Gyalecta ancistrospora

Scientific classification
- Domain: Eukaryota
- Kingdom: Fungi
- Division: Ascomycota
- Class: Lecanoromycetes
- Order: Gyalectales
- Family: Gyalectaceae
- Genus: Gyalecta
- Species: G. ancistrospora
- Binomial name: Gyalecta ancistrospora Aptroot & K.H.Moon (2014)

= Gyalecta ancistrospora =

- Authority: Aptroot & K.H.Moon (2014)

Species of lichen

Gyalecta ancistrospora is a species of saxicolous (rock-dwelling), crustose lichen in the family Gyalectaceae. Found in Korea, it was formally described as a new species in 2014 by lichenologists André Aptroot and Kwang-Hee Moon. The type specimen was collected by the first author from Mount Juwang (Cheongsong County, North Gyeongsang Province) at an altitude between 330 and 520 m; there, it was found growing on siliceous rock.
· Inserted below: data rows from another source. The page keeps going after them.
(** X3: the total printed is the sum of the counts of all results modulo
    [2^64], in whatever order the results arrive and the maps are walked. *)
Theorem Run_total_word_count (t : Time) (c : list result) :
  range_complete range_map ->
  Forall succeeded c -> c <> [] ->
  stdout (Run refFreqs range_map sort_Slice t c None) !! 1%nat =
    Some (TotalWordCount (wrap64 (stream_total c))).
Proof.
  intros Hrange Hok Hne.
  destruct (receive_succeeded range_map c 0 (start t) Hok) as (st & Hrec & _).
  pose proof (receive_total c _ _ _ _ Hrange Hrec) as Htot.
  change (words_total (words (start t))) with 0 in Htot. rewrite Z.add_0_l in Htot.
  apply (entryCount_positive range_map t c st _ Hrec) in Hne.
  unfold Run. fold (start t). rewrite Hrec, Hne. unfold report.
  rewrite sum_counts_spec, words_total_range, Htot by done.
  repeat case_match; simplify_eq; done.
Qed.
End Totals.

Lemma Run_large_vocabulary_witness :
  ret (Run Examples.someRefs range_fwd insertion_sort Examples.jan10
         [Examples.long_entry] None) = Return None.
Proof.
  edestruct (Run_large_vocabulary Examples.someRefs range_fwd insertion_sort
               Examples.jan10 [Examples.long_entry]) as [_ Hrun].
  - exact insertion_sort_sorts.
  - exact range_fwd_complete.
  - reflexivity.
  - discriminate.
  - vm_compute. discriminate.
  - vm_compute. lia.
  - rewrite Hrun. reflexivity.
Defined.

Lemma Run_no_reference_table_witness :
  ret (Run ∅ range_fwd insertion_sort Examples.jan10
         [Examples.entry1; Examples.entry2] None) = Return None /\
  length (stdout (Run ∅ range_fwd insertion_sort Examples.jan10
                    [Examples.entry1; Examples.entry2] None)) = 4%nat.
Proof.
  erewrite (Run_no_reference_table ∅ range_fwd insertion_sort
              Examples.jan10 [Examples.entry1; Examples.entry2]).
  - split; reflexivity.
  - reflexivity.
  - discriminate.
  - reflexivity.
Defined.

Lemma Run_total_word_count_witness :
  stdout (Run Examples.someRefs range_fwd insertion_sort Examples.jan10
            [Examples.entry1; Examples.entry2] None) !! 1%nat =
    Some (TotalWordCount 5).
Proof.
  apply (Run_total_word_count Examples.someRefs range_fwd insertion_sort
           Examples.jan10 [Examples.entry1; Examples.entry2]).
  - exact range_fwd_complete.
  - repeat constructor.
  - discriminate.
Defined.

(** ** Scanning one entry *)

Section ScanProofs.
Local Open Scope Z_scope.
Variable Load : string -> option error.
Variable Words : string -> list string.
Variable Date : string -> Time.
Variable ToLower : string -> string.

(** The map after counting the words [ws] into [m]: the key [k] has gained
    the number of words that lower-case to it. *)
Lemma count_word_lookup (ws : list string) (m : gmap string Z) (k : string) :
  foldl (count_word ToLower) m ws !! k =
    match length (filter (fun w => ToLower w = k) ws) with
    | O => m !! k
    | S n => Some (wrap64 (default 0 (m !! k) + Z.of_nat (S n)))
    end.
Proof.
  revert m. induction ws as [|w ws IH]; intros m; [done|].
  cbn [foldl]. rewrite IH. clear IH.
  assert (Hm : count_word ToLower m w !! k =
               if decide (ToLower w = k)
               then Some (wrap64 (default 0 (m !! k) + 1)) else m !! k).
  { unfold count_word. destruct (decide (ToLower w = k)) as [Hk|Hk].
    - by rewrite Hk, lookup_insert_eq.
    - by rewrite lookup_insert_ne. }
  rewrite Hm. destruct (decide (ToLower w = k)) as [Hk|Hk].
  - rewrite filter_cons_True by done. cbn [length].
    destruct (length (filter _ ws)) as [|n]; [done|].
    cbn [default from_option id]. unfold id. rewrite wrap64_add_l. do 2 f_equal. lia.
  - by rewrite filter_cons_False by done.
Qed.

(** X4: in the map [entryScanner] builds for a path, a key holds the number
    of words of the entry that lower-case to it, modulo [2^64]; a key no
    word lower-cases to is absent; and the map is empty when the entry
    failed to load. *)
Theorem scan_counts (p k : string) :
  wordMap (scan Load Words Date ToLower p) !! k =
    match Load p, length (filter (fun w => ToLower w = k) (Words p)) with
    | None, S n => Some (wrap64 (Z.of_nat (S n)))
    | _, _ => None
    end.
Proof.
  unfold scan. cbn [wordMap]. destruct (Load p) as [e|].
  - by rewrite lookup_empty.
  - rewrite count_word_lookup, lookup_empty. by destruct (length _).
Qed.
It is only known to occur in this area, where it grows on boulders shaded by trees in forest.

==Description==
The lichen has a thin, pale greenish-grey, crust-like thallus that covers areas of up to about 5 cm. The photobiont partner is trebouxioid (spherical, unicellular green algae). The ascomata are sessile, and measure 0.3–0.6 mm in diameter; they have a flat, dull orange disc with a pale pinkish-orange margin. All chemical spot tests are negative, and no lichen products were detected using thin-layer chromatography. The main characteristic that distinguishes Gyalecta ancistrospora from other Gyalecta species is the presence of spindle-shaped (fusiform) ascospores that have a long attenuated tail at the lower end. The spores, which have three septa that divide it into four chambers, measure 30–41 by 3.5–4 μm. The lichen is otherwise similar in appearance to other saxicolous members of its genus, particularly G. jenensis and G. ulleungdoensis.